Task directions: All that should come back is the lines of the data below from the one containing "(isError : option bool)." to the one containing "(** ** [splitDataUrl] *)", inclusive, exactly as they stand.

Stored items from a collection
(** [{ ...base, ...extra }] *)
Definition spread (base extra : list (string * value))
  : list (string * value) :=
  fold_left (fun m kv => set_member (fst kv) (snd kv) m) extra base.

(** [...(o || {})] for an optional object [o]. *)
Definition spread_optional (base : list (string * value))
  (o : option (list (string * value))) : list (string * value) :=
  match o with
  | Some extra => spread base extra
  | None => base
  end.

End Objects.

(** ** The message types of [src/types.ts] *)

Module Messages.
Import JS.

Inductive Role : Type :=
| user | assistant | tool.

Definition role_name (r : Role) : string :=
  match r with
  | user => "user"
  | assistant => "assistant"
  | tool => "tool"
  end.

Definition is_tool (r : Role) : bool :=
  match r with tool => true | _ => false end.

(** [ImagePart['mediaType']] *)
Inductive MediaType : Type :=
| image_jpeg | image_png | image_gif | image_webp.

Definition media_type_name (m : MediaType) : string :=
  match m with
  | image_jpeg => "image/jpeg"
  | image_png => "image/png"
  | image_gif => "image/gif"
  | image_webp => "image/webp"
  end.

(** An element of a structured [ToolResultPart.content]. *)
Inductive ResultPart : Type :=
| ResultText (text : string)
| ResultImage (mediaType : MediaType) (data : string).

(** [ToolResultPart.content] *)
Inductive ResultContent : Type :=
| ResultString (s : string)
| ResultParts (parts : list ResultPart).

Inductive ContentPart : Type :=
| TextPart (text : string)
| ImagePart (mediaType : MediaType) (data : string)
| ToolCallPart (id name : string) (input : value)
| ToolResultPart (toolUseId : string) (content : ResultContent)
                 (isError : option bool).

(** [Message.content] *)
Inductive Content : Type :=
| Plain (s : string)
| Parts (parts : list ContentPart).

(** [Message]; its [toolCalls] field is not read by the providers. *)
Record Message : Type := {
  role : Role;
  content : Content;
  toolCallId : option string
}.

(** Truthiness of an optional string. *)
Definition given (o : option string) : bool :=
  match o with
  | Some s => negb (is_empty s)
  | None => false
  end.

(** An optional string as read from the object: [undefined] when absent. *)
Definition optional_string (o : option string) : value :=
  match o with
  | Some s => Str s
  | None => Undefined
  end.

Definition optional_bool (o : option bool) : value :=
  match o with
  | Some b => Bool b
  | None => Undefined
  end.

End Messages.

(** ** [splitDataUrl] *)

Module DataUrl.
Import JS.

Record parts : Type := {
  mimeType : option string;
  base64Content : option string
}.

(** The [catch] clause. *)
Definition failed : parts := {| mimeType := None; base64Content := None |}.

(** [splitDataUrl(dataUrl)].  Reading [.split] off an [undefined] element
    throws, which the [catch] turns into two [undefined] fields. *)
Definition splitDataUrl (dataUrl : string) : parts :=
  match split "," dataUrl with
  | [] => failed
  | header :: rest =>
      match split ";" header with
      | [] => failed
      | h0 :: _ =>
          {| mimeType := nth_error (split ":" h0) 1;
             base64Content := nth_error rest 0 |}
      end
  end.

(** [`data:${mediaType};base64,${data}`], the URL [mapToOpenAIMessages]
    builds for an image part. *)
Definition data_url (mediaType data : string) : string :=
  "data:" ++ mediaType ++ ";base64," ++ data.

End DataUrl.

(** ** [writeToServerResponse] *)

Module Server.
Import JS Types.

(** The calls made on the [ServerResponse]. *)
Inductive call : Type :=
| WriteHead (status : Z) (statusText : option string)
            (headers : option (list (string * value)))
| Write (chunk : string)
| End_.

(** The [read] loop: [reads] are the results the successive
    [reader.read()] settle to; when they run out the loop stays
    suspended.  The result is the calls on the response and the error the
    promise of [read()] rejects with, if any. *)
Fixpoint read (reads : list read_result) : list call * option js_error :=
  match reads with
  | [] => ([], None)
  | Chunk value :: rest =>
      let '(calls, e) := read rest in (Write value :: calls, e)
  | Done :: _ => ([End_], None)
  | Failed e :: _ => ([End_], Some e)
  end.

(** [writeToServerResponse({ response, status, statusText, headers,
    stream })] *)
Definition writeToServerResponse (status : option Z)
  (statusText : option string) (headers : option (list (string * value)))
  (reads : list read_result) : list call * option js_error :=
  let '(calls, e) := read reads in
  (WriteHead (match status with Some n => n | None => 200%Z end)
             statusText headers :: calls, e).

End Server.

(** ** What a call of [request] or [generate] goes through *)

Module Calls.
Import JS Types.

(** How a promise settles. *)
Inductive settled (R : Type) : Type :=
| Resolves (r : R)
| Rejects (e : js_error).
Arguments Resolves {R} r.
Arguments Rejects {R} e.

(** What [await fetch(...)] gives: the promise rejects, or a response
    arrives whose body reads as [responseText], unless reading it rejects
    with [unreadable].  [noReader] is what [response.body.getReader()]
    throws, when it does: a [TypeError] for a body that is [null] or not a
    web stream. *)
Inductive fetched : Type :=
| FetchFails (e : js_error)
| Responds (resp : response) (unreadable noReader : option js_error).

(** What a call of a hook does: it returns (a promise that resolves, when
    the hook is [async]), it throws, or it returns a promise that
    rejects. *)
Inductive hook_result : Type :=
| Returns
| Throws (e : js_error)
| RejectsLater (e : js_error).

(** [await hook(...)]: what it throws. *)
Definition awaited (r : hook_result) : option js_error :=
  match r with
  | Returns => None
  | Throws e | RejectsLater e => Some e
  end.

(** [hook(...)] without [await]: the caller sees a throw only; a promise
    that rejects is dropped. *)
Definition not_awaited (r : hook_result) : option js_error :=
  match r with
  | Throws e => Some e
  | Returns | RejectsLater _ => None
  end.

(** The value of a non-streaming [GenerateResult], or the streaming
    result, which is the object the read-loop models start from. *)
Inductive generate_result (Usage : Type) : Type :=
| NonStreaming (response : option value) (usage : option Usage)
               (stopReason : value)
| Streaming.
Arguments NonStreaming {Usage} response usage stopReason.
Arguments Streaming {Usage}.

(** [{ response: null, usage: null, stopReason: 'error' }] *)
Definition error_result {Usage : Type} : generate_result Usage :=
  NonStreaming None None (Str "error").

Problem solution:
                 (isError : option bool).

(** [Message.content] *)
Inductive Content : Type :=
| Plain (s : string)
| Parts (parts : list ContentPart).

(** [Message]; its [toolCalls] field is not read by the providers. *)
Record Message : Type := {
  role : Role;
  content : Content;
  toolCallId : option string
}.

(** Truthiness of an optional string. *)
Definition given (o : option string) : bool :=
  match o with
  | Some s => negb (is_empty s)
  | None => false
  end.

(** An optional string as read from the object: [undefined] when absent. *)
Definition optional_string (o : option string) : value :=
  match o with
  | Some s => Str s
  | None => Undefined
  end.

Definition optional_bool (o : option bool) : value :=
  match o with
  | Some b => Bool b
  | None => Undefined
  end.

End Messages.

(** ** [splitDataUrl] *)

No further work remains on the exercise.